The very expression of such a view in the most diplomatically and cautiously worded of official instructions was a clear signal. Operatively, it implied not only greater ridicule and denunciation of the Bharatiya system; but further, that any residual fiscal and state support still available to the educational institutions was no longer to be tolerated. Not surprisingly, the indigenous system was doomed to stagnate and die.
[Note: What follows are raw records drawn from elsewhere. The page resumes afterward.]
Lemma attempts_follow_rejections (env : Env) (c : nat) :
  forall (m : nat) (prev : option Event) (tail : list Event),
    (forall k, (m <= k)%nat -> (S k < m + c)%nat ->
       asks_again env k = true) ->
    (m = 0%nat \/ exists a, prev = Some (EvWait a) /\ a <> 0) ->
    omap dialog_shown tail = [] ->
    prompts_follow_rejections prev (attempts_from env m c ++ tail) = true.
Proof.
  induction c as [|c IH]; intros m prev tail Hagain Hprev Htail.
  { apply no_dialog_no_complaint. exact Htail. }
  cbn [attempts_from]. rewrite <- app_assoc.
  assert (Hhead : (if String.eqb (prompt_label m) wrong_password_label
                   then match prev with
                        | Some (EvWait a) => negb (a =? 0)
                        | _ => false
                        end
                   else true) = true).
  { destruct Hprev as [-> | (a & -> & Ha)]; [reflexivity|].
    apply Z.eqb_neq in Ha. rewrite Ha. destruct (String.eqb _ _); reflexivity. }
  destruct c as [|c].
  - unfold attempt_events.
    destruct (confirmed env m); cbn -[wrong_password_label];
      rewrite Hhead; cbn; apply no_dialog_no_complaint; exact Htail.
  - assert (Hm : asks_again env m = true) by (apply Hagain; lia).
    apply asks_again_true in Hm. destruct Hm as [Hc Hs].
    unfold attempt_events. rewrite Hc. cbn -[wrong_password_label attempts_from].
    rewrite Hhead. cbn -[wrong_password_label attempts_from].
    apply IH.
    + intros k Hk1 Hk2. apply Hagain; lia.
    + right. eexists. split; [reflexivity | exact Hs].
    + exact Htail.
Qed.

Section Click.

Variable env : Env.

(** X6: the passwords piped to sudo are exactly the passwords of the
    dialogs that were confirmed, in the order they were typed; each of them
    goes to a child of its own, started as sudo -S echo hello; a cancelled
    dialog starts no child, and on Windows there is neither dialog nor
    child. *)
Theorem sudo_is_fed_what_was_typed (fuel : nat) (w : ProgressWindow V) :
  let tr := trace_of (afterPushButtonPressed env fuel w) in
  omap communicated tr = omap typed (omap dialog_shown tr) /\
  omap popen_call tr
    = map (fun _ => ["sudo"; "-S"; "echo"; "hello"]) (omap communicated tr) /\
  (os_type env = OS_WINDOWS env ->
     omap dialog_shown tr = [] /\ omap popen_call tr = []).
Proof.
  intros tr. subst tr.
  destruct (after_shapes env fuel w)
    as [[Hos Hr] | [(Hos & n & _ & _ & Hr) | [(Hos & n & w' & tr & _ & _
          & Hr & _ & _ & _ & _ & Htr) | (Hos & _ & Hr)]]];
    rewrite Hr; unfold trace_of; cbn [snd].
  - repeat split.
  - rewrite !omap_app, attempts_dialogs.
    destruct (attempts_communicated env (S n) 0) as [Hc Hp].
    rewrite Hc, Hp. cbn [omap list_omap communicated popen_call dialog_shown].
    rewrite !app_nil_r. repeat split; congruence.
  - rewrite !omap_app, attempts_dialogs.
    destruct (attempts_communicated env (S n) 0) as [Hc Hp].
    rewrite Hc, Hp.
    destruct Htr as [-> | ->];
      cbn [omap list_omap communicated popen_call dialog_shown];
      rewrite !app_nil_r; repeat split; congruence.
  - rewrite attempts_dialogs.
    destruct (attempts_communicated env (S fuel) 0) as [Hc Hp].
    rewrite Hc, Hp. repeat split; congruence.
Qed.

(** X7: the dialog that says 'Wrong Password!' is shown only right after a
    sudo child has exited with a status other than 0; the first dialog never
    says it. *)
Theorem wrong_password_only_after_rejection (fuel : nat)
  (w : ProgressWindow V) :
  prompts_follow_rejections None
    (trace_of (afterPushButtonPressed env fuel w)) = true.
Proof.
  destruct (after_shapes env fuel w)
    as [[Hos Hr] | [(Hos & n & _ & [Hb _] & Hr) | [(Hos & n & w' & tr & _
          & [Hb _] & Hr & _ & _ & _ & _ & Htr) | (Hos & Hall & Hr)]]];
    rewrite Hr; unfold trace_of; cbn [snd].
  - reflexivity.
  - apply attempts_follow_rejections; [|left; reflexivity|reflexivity].
    intros k _ Hk. apply Hb. lia.
  - apply attempts_follow_rejections; [|left; reflexivity|].
    + intros k _ Hk. apply Hb. lia.
    + destruct Htr as [-> | ->]; reflexivity.
  - rewrite <- (app_nil_r (attempts_from env 0 (S fuel))).
    apply attempts_follow_rejections; [|left; reflexivity|reflexivity].
    intros k _ Hk. apply Hall. lia.
Qed.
The neglect and deliberate uprooting of Bharatiya education, the measures which were employed to this end, and its replacement by an alien and rootless system whose products were so graphically described later by Ananda Coomaraswamy had several consequences for Bharat.

To begin with, it led to an obliteration of literacy and knowledge of such dimensions amongst the Bharatiya people that recent attempts at universal literacy and education have so far been unable to make an appreciable dent in it. Next, it destroyed the Bharatiya social balance in which, traditionally, persons from all sections of society appear to have been able to receive fairly competent schooling.

The pathshalas and madrassahs had enabled them to participate openly and appropriately and with dignity not only in the social and cultural life of their locality but, if they wished, ensured participation at the more extended levels.

It is this destruction along with similar damage in the economic sphere which led to great deterioration in the status and socio-economic conditions and personal dignity of those who are now known as the scheduled castes; and to only a slightly lesser extent to that of the vast peasant majority encompassed by the term backward castes. The recent movements embracing these sections, to a great extent, seem to be aimed at restoring this basic Bharatiya social balance.

And most importantly, till today it has kept most educated Bharatiya ignorant of the society they live in, the culture which sustains this society, and their fellow beings; and more tragically, yet, for over a century it has induced a lack of confidence, and loss of bearing amongst the people of Bharat in general.

What Bharat possessed in the sphere of education two centuries ago and the factors which led to its decay and replacement are indeed a part of history. Even if the former could be brought back to life, in the context of today, or of the immediate future, many aspects of it would no longer be apposite.

Yet what exists today has little relevance either. An understanding of what existed and of the processes which created the irrelevance Bharat is burdened with today, in time, could help generate what best suits Bharat’s requirements and the ethos of her people.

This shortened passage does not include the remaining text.